Instructions to follow:
Starting from the line that contains "2 f l (defineStreamline_shape", reproduce each line exactly through the end of the material, and include no other lines.

Entries supplied:
Lemma defineQuantumStreamlines_shape this n :
  let r := defineQuantumStreamlines random this n in
  let numStreamlines := if dualCircuitMode this then 20%nat else 15%nat in
  (length (fst r) <= numStreamlines)%nat
  /\ snd r = (n + 2 * numStreamlines)%nat
  /\ Forall (constructed this) (fst r).
Proof.
  cbn zeta. unfold defineQuantumStreamlines, bind.
  match goal with |- context [mapR ?f ?l n] =>
    destruct (mapR_spec
                (fun o => match o with
                          | Some s => constructed this s
                          | None => True
                          end)
                2 f l (defineStreamline_shape this) n)
      as (HF & HL & HS);
    destruct (mapR f l n) as [made n1] end.
  cbn [ret fst snd] in *. rewrite length_seq in HL, HS.
  split; [ | split; [lia | now apply Forall_omap]].
  rewrite <- HL. apply length_omap_le.
Qed.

Response area:
                2 f l (defineStreamline_shape this) n)
      as (HF & HL & HS);
    destruct (mapR f l n) as [made n1] end.
  cbn [ret fst snd] in *. rewrite length_seq in HL, HS.
  split; [ | split; [lia | now apply Forall_omap]].
  rewrite <- HL. apply length_omap_le.
Qed.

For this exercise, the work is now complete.